Verse > Anthologies > William McCarty, ed. > The American National Song Book
William McCarty, comp.  The American National Song Book.  1842.
To Liberty
HAIL, sacred Liberty! to thee we owe
What’s good or great upon this scene below!
O! Heaven’s first gift! which, since the world began,
Hast in some climate still defended man;
And whilst politer nations were enslaved,        5
Hast dwelt with savages, from thraldom saved.
Amidst commotions not unknown to fame,
Which nations freed and crush’d the Roman name.
Had thy bright flame extended ’mongst mankind,
By tyrants they’d have scorn’d to be confined:        10
But long the yoke supported, scarce deceit
That slaves required, to light the ignoble weight;
Dark ignorance, which slavery ever brings,
Delusion swallow’d, and created kings;
And such, alas! of mankind was the lot,        15
That from old tyrants freed, they new ones got;
Then on fair Albion’s shores you sought applause,
And sometimes glimmer’d midst the feudal laws;
Faint glimmering of that great, that noble fire,
Which since has spread, and all her sons inspire;        20
Type of that greatness, which, to fame alive,
Check’d crowned influence and prerogative:
Which from their seats tyrannic sovereigns hurl’d,
And spread thy glories to the admiring world.

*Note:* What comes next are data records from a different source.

Lemma heal_pools_spec endpoint l acc acc' :
  foldl_opt
    (λ acc (kv : string * Pool.t),
       match Atoi kv.1 with
       | None => None
       | Some poolIndex => Some (heal_servers order endpoint poolIndex kv.2 acc)
       end) acc l = Some acc' →
  acc'.2 = acc.2 ++ (l ≫= λ kv : string * Pool.t,
                       from_option (λ pid, targets_servers order endpoint pid kv.2) []
                         (Atoi kv.1))
  ∧ (registered acc → registered acc').
Proof.
  revert acc. induction l as [|kv l IH]; intros acc; simpl.
  - intros [= <-]. by rewrite app_nil_r.
  - destruct (Atoi kv.1) as [pid|] eqn:Hpid; [|done]. intros Hfold.
    destruct (IH _ Hfold) as [-> Hreg].
    destruct (heal_servers_spec endpoint pid kv.2 acc) as [-> Hreg'].
    split; [|auto]. csimpl. rewrite ?Hpid. simpl. by rewrite <- app_assoc.
Qed.

Lemma NoDup_range `{Countable K} {V} (m : gmap K V) : NoDup (range order m).
Proof. unfold range. rewrite (order_perm _ _). apply NoDup_map_to_list. Qed.

Lemma elem_of_targets_sets poolIndex vv p s :
  (p, s) ∈ targets_sets order poolIndex vv
  ↔ ∃ si, is_Some (Server.Sets vv !! si)
          ∧ p = int_sub poolIndex 1 ∧ s = int_sub si 1.
Proof.
  unfold targets_sets. rewrite list_elem_of_fmap. split.
  - intros ([si v] & [= -> ->] & Hin%(elem_of_range order order_perm)).
    exists si. split; [by exists v|done].
  - intros (si & [v Hv] & -> & ->). exists (si, v). split; [done|].
    by apply (elem_of_range order order_perm).
Qed.

Lemma elem_of_targets_servers endpoint poolIndex v p s :
  (p, s) ∈ targets_servers order endpoint poolIndex v
  ↔ ∃ h vv, Pool.Servers v !! h = Some vv ∧ heal_gate endpoint v vv
            ∧ (p, s) ∈ targets_sets order poolIndex vv.
Proof.
  unfold targets_servers, heal_gate. rewrite list_elem_of_bind. split.
  - intros ([h vv] & Hin & Hkv%(elem_of_range order order_perm)). simpl in Hin.
    destruct (_ || _) eqn:Hg; [|by apply elem_of_nil in Hin].
    exists h, vv. split_and!; [done| |done].
    apply orb_true_iff in Hg as [?%bool_decide_eq_true|?%bool_decide_eq_true]; auto.
  - intros (h & vv & Hvv & Hg & Hin). exists (h, vv). split.
    + simpl. destruct (_ || _) eqn:Hg'; [done|].
      apply orb_false_iff in Hg' as [?%bool_decide_eq_false ?%bool_decide_eq_false].
      by destruct Hg.
    + by apply (elem_of_range order order_perm).
Qed.

Lemma NoDup_targets_sets poolIndex vv :
  (∀ si, is_Some (Server.Sets vv !! si) → is_int si) →
  NoDup (targets_sets order poolIndex vv).
Proof.
  intros Hint. unfold targets_sets.
  apply NoDup_fmap_2_strong; [|apply NoDup_range].
  intros [k1 v1] [k2 v2] H1%(elem_of_range order order_perm)
    H2%(elem_of_range order order_perm) [= E].
  apply int_sub_inj in E; [|apply Hint; by eexists..].
  simpl in E. subst. congruence.
Qed.
(** * Wildcard matching over an immutable radix tree

    A shallow embedding of [wildcard.go] (package [iradix]) and the
    properties of [MatchWithWildcards] and [matchWithWildcardsFrom].

    Keys and edge labels are byte sequences ([list byte]); a node is a
    record of an optional leaf, the label of the edge leading to it (its
    [prefix]) and its outgoing edges, each tagged with the first byte of the
    child's label.  A tree of the library is finite and shares no node
    with itself, hence the inductive type.  The recursion of the Go code
    follows child pointers, so it is defined here by well-founded recursion
    on the size of the node; that the remainder of the key shrinks as well
    is a property of trees whose labels are not empty, proved further down
    on a version of the traversal that counts its recursive calls.

    Part I holds the definitions, Part II the lemmas, Part III the
    properties of the matcher and Part IV their instances on hand-built
    trees. *)

From Equations Require Import Equations.
From Stdlib Require Import Strings.Byte Strings.String.
From Stdlib Require Import List Bool Arith Lia.
Import ListNotations.

(** * Part I: definitions *)

(** ** Bytes and keys *)

Definition Key := list byte.

(** [bytes_of "tenant.*"] is the Go conversion [[]byte("tenant.*")]. *)
Definition bytes_of (s : string) : Key := list_byte_of_string s.

Definition star : byte := "*"%byte.
Definition dot : byte := "."%byte.

(** [bytes.HasPrefix(s, prefix)] of the Go standard library. *)
Fixpoint HasPrefix (s prefix : Key) {struct prefix} : bool :=
  match prefix, s with
  | [], _ => true
  | _ :: _, [] => false
  | b :: prefix', c :: s' => Byte.eqb b c && HasPrefix s' prefix'
  end.
(* ===== verification/Prelude.v ===== *)
(** * Verification of the 6.5840 laboratory code

    The repository ([src/src/], Go) is a distributed-systems course: a MapReduce
    system, a versioned key/value server with its clerk and a lock built on it,
    a sharded-configuration library, and the harness that tests them, which
    simulates a network, runs servers in processes of their own, and checks what
    they do.  The Raft, replicated-state-machine and sharded key/value servers
    are skeletons, so the development models everything around them.

    ** Files

    - [Prelude] (this file): Go outcomes ([outcome]: value, panic, fatal), slice
      indexing, machine words, decimal printing, 32-bit FNV-1a, counting in
      lists, runs of a deterministic machine and their invariants, a codec used
      by witnesses, the tactics and the hint database [go].
    - [KvServer] ([kvsrv1/server.go], [kvsrv1/rpc/rpc.go]): handlers that put an
      operation on a bounded queue and one goroutine that serves it.  The class
      [KVStore] with [KVStoreLaws] is what the clients are proved against: a
      store of independent registers, each with a version.
    - [KvModel] ([models1/kv.go]): the linearizability checker's model, compared
      with the order in which the server serves operations.
    - [KvClerk] ([kvsrv1/client.go]): Get and Put with their retries.  A script
      says what happens to each RPC ([delivery]) and which puts of other clients
      come before it.
    - [Lock] ([kvsrv1/lock/lock.go]): Acquire and Release, one step per RPC
      attempt, any number of clients interleaved.
    - [KvClients] ([kvtest1/porcupine.go], [kvtest1/kvtest.go]): the test clerk
      that logs every Get and Put with its times, any number of clients over a
      lossy network; [KvTest]: the tests' sequential helpers and the checks of
      what clients found; [KvRace]: the concurrent client loops of the tests
      (puts to one key, appends to a JSON value) run as those clients; [KvRun]
      ([kvraft1/test.go], [kvsrv1/test.go], [shardkv1/test.go]): how the tests
      make clerks, and the check that data is sharded.
    - [LabGob] ([labgob/labgob.go]): the checks for lower-case fields and for
      decoding into non-default values, and the calls around the gob codec.
    - [LabRpc] ([labrpc/labrpc.go]): the simulated network.  Each request under
      way is a small state machine; events are the goroutines' steps, the
      tester's calls and the expiry of timers, in any order.  Its theorem
      [quiet_call_delivery] is the [delivery] the clerk assumes.
    - [Demux] ([tester1/demux/], [tester1/sockrpc/]): framing on a byte stream,
      matching of replies to outstanding calls; [SockRpc] ([sockrpc/rpcsrv.go],
      [demux/dmxsrv.go]): the server that accepts connections and serves every
      request in a goroutine of its own, with any number of those clients.
    - [Tester] ([tester1/group.go], [srv.go], [persister.go], [clnts.go]):
      groups of servers as a mesh of [LabRpc] ends, partitions, crashes and
      restarts; [Config] ([tester1/config.go]): the registries of groups and
      clients and their cleanup, the goroutine that repartitions; [Harness]: the
      whole configuration of a test from [MakeConfig] to [Cleanup], with the
      statistics of [Begin] and [End] and the time limit.
    - [Daemon] ([tester1/daemonclnt.go], [daemonsrv.go], [testsrv.go]): a server
      as a process of its own: its command line, the exchange that starts it, the
      checkpoint that stops it, and its RPCs, which go through the tester.
    - [Rsm] ([kvraft1/rsm/server.go], [test.go]): the replicated counter the
      tests use, the search for a leader, the check of the counters.
    - [Annotation] ([tester1/annotation.go]): the timeline of a test.
    - [RaftTest] ([raft1/test.go], [raft1/server.go]): the Raft tester's checks
      of what servers apply, and the servers' appliers; [TestRun] ([raft1/test.go],
      [raft1/proxy.go], [kvraft1/rsm/test.go]): the daemons that the Raft and RSM
      testers kill and start, the proxies to them, and [wait]; [Stubs]
      ([annotator.go], [raft1/proxy.go], [rsm/proxy.go] and the RPC handlers): the
      RPCs between servers and tester, over connections that can be closed.
    - [ShardCfg] ([shardkv1/shardcfg/shardcfg.go]): configurations, rebalancing,
      joining and leaving; [ShardTest] ([shardkv1/test.go]): the test that makes
      groups join and leave, over [ShardCfg] and [Config]; [CtrlTest] (same
      file): the tests in which several shard controllers compete or one is cut
      off in the middle of a change.
    - [MrCoordinator] ([mr/coordinator.go], [mr/rpc.go]): the coordinator's
      handlers, retry timers and main goroutine.
    - [MrWorker] ([mr/worker.go], [main/mrsequential.go], [mrapps/]): map and
      reduce tasks over a file system, and the sequential program.
    - [MrJob]: the coordinator and any number of workers over one file system,
      with crashes and tasks handed out twice; [MrTest] ([mr/util.go]): what the
      MapReduce tests do with the output, and the applications that observe how
      tasks are run; [MrApps] ([mrapps/wc.go], [indexer.go], [crash.go]): the
      applications that look at words, from bytes up, and the worker's loop.

    ** How the code is modelled

    A Go method that changes its receiver is a function from the old state to
    the new one, with the same name.  Concurrency is a deterministic [exec] on
    events chosen freely: every interleaving of the goroutines is a list of
    events, and theorems on [run] hold for all of them.  A channel is a list
    with its capacity; a blocked send or receive is [None] (the event cannot
    happen yet).  The order in which a Go map is ranged over, random draws,
    readings of the clock and failures of the file system or of RPCs are
    arguments.  Integers are [Z]; [u64] and [u32] wrap.  Names a [Randstring]
    call makes are arguments assumed fresh where that matters.

    ** What the theorems show

    - The store: the concurrent server is linearizable (its history is that of
      the operations served one at a time) and answers every call; the model of
      the checker accepts the serving order except for the ErrNoKey answers of
      Put, which it has no step for.
    - The clerk: a Put is applied at most once, with the result it reports; the
      loops end when one RPC gets through; a Get returns what was in the store.
    - The lock: mutual exclusion, no reachable panic, and progress of a client
      left alone.
    - The test clients: the histories they log linearize, with [KvModel]'s steps,
      whatever the network loses; the tests of one key and of appends pass on
      every such run, never fail a client, and the checks accept exactly the
      contents they are meant to.
    - The network: a positive reply comes from an execution of the handler,
      none comes from a deleted server, a reliable network loses nothing, and
      without reconfiguration every call falls in the clerk's three cases.
    - The transport: frames survive any cut of the stream, replies reach the
      calls they answer, and no caller is left waiting after an error; with a
      server at the other end, what callers get back is what serving their
      requests one at a time returns, and no request is served twice.
    - The tester: partitions connect exactly the servers of a side; a restarted
      server has what it last saved and is unreachable until connected; the
      timeline shows every fault; the Raft tester reports an error exactly when
      the applied commands are inconsistent or out of order; [one] returns only
      on agreement, [wait] only when enough servers have the command; the checks
      ask connected servers only, and none that was killed; a snapshot restores the server that took it; deleted
      clients leave no end behind.  Whatever a test does with its groups and
      clients, nothing fails, the cleanup leaves no server and no client's end,
      and [End] reports what happened since [Begin].
    - RPCs of the testers: with every connection open the Raft tester's verdict on
      what servers apply is exact through two layers of encoding, and closing
      connections or restarting servers never makes it report an error.
    - Processes: a daemon reads back the command line it was started with, its
      start cannot deadlock and ends with the saved persister in use; the copy
      taken when it is shut down covers everything it has told anybody; its RPCs
      are those of the tester's network.
    - The replicated counter: replicas and restored snapshots agree; a number
      returned to the tester is one increment's, and is returned if any connected
      server answers.
    - Groups: any allowed history of joins and leaves ends with exactly the
      members running, on the network and owning shards.  The check that data is
      sharded returns only if some key was out of reach, and leaves the group it
      shut down running.  Controllers that compete or are cut off leave every shard
      with a running owner and never make the test itself abort; what the verdict
      of [partitionCtrler] means is [partition_verdict].
    - Configurations: [Rebalance] terminates with every shard on a group and
      loads that differ by at most one; every history of joins and leaves keeps
      the configuration well formed and accepted by [CheckConfig].
    - MapReduce: [Done] only after all tasks are complete, map outputs fixed by
      the first completion, a job that can always still finish whatever workers
      were lost, and the distributed output equal to the sequential one up to
      order of lines, whatever workers crash or are given a task twice, as long
      as no two execute the same reduce task at once ([clashing_reducers] and
      [late_worker_truncates] show what happens otherwise: outputs are written
      in place); the tests that compare the two pass, and two processes that run
      at the same time notice.  With [wc.go] the output is the number of
      occurrences of each word, with [indexer.go] the documents it is in.  A
      worker goes on while the coordinator answers.

    ** Bounds and fuel

    Loops over slices and maps are structural.  The balancing loop of
    [Rebalance] and the type walk of [checkType] have fuel ([balance_fuel],
    [type_fuel]) proved sufficient for every input.  [ReadCalls] and the scan of
    [mrsequential] take the length of the input, which every step shortens.
    [dial] has the code's bound on retries.  The clerk's and [one]'s loops are
    bounded by the script of what the network does, which is any finite one.
    [PutAtLeastOnce] and [PutAtLeastOnceJson] take the number of turns, and are
    proved to return when there are more than the versions another client
    can add.  [onePartition] takes the number of times the clock is read within
    its ten seconds; one is enough when a server answers.  Counters of the tests
    (group numbers) are [Z] without wrap: no run reaches 2^63; the 32-bit
    counters of operations and requests wrap ([int32]).

    ** Not modelled

    The third-party checker and visualiser, encoding/gob and encoding/json
    (arguments with the round trip as a law), unicode.IsLetter (an argument), process control and sockets,
    command-line programs, timing, and the parts listed in the headers of the
    files.  The skeletons
    ([raft.go], [rsm.go], the servers and clerks of [kvraft1] and [shardkv1], the
    shard controller) have no code to model; [Rsm], [ShardTest], [CtrlTest] and
    [Stubs] take what the tests rely on of them as parameters, with laws where
    they are needed.  The commands of [main/] handle arguments and call the
    packages above.  The parts of [daemonclnt.go] that are left start and kill
    processes, and the flags, title and sleeps of the tests only set the scene. *)

From stdpp Require Import base gmap list strings pretty sorting relations.
From Stdlib Require Export ZArith Lia.
From Stdlib Require Import Ascii.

Emblem of thee, long had Great Britain stood,        25
And spread thy banners o’er thy briny flood;
Among her sons, who, when oppress’d, had fled,
And here with laurels crown’d thy worshipp’d head.
How could the parent slavery despise,
Who o’er her children wish’d to tyrannize?        30
This Britain did, and on that luckless day
She lost her sons, transferr’d thy brightest ray.
Here now, bright Goddess! with true lustre shine,
Whilst we, unceasing, own thy pow’r divine;
And following thy sacred laws, may we        35
Or live in freedom, or else cease to be!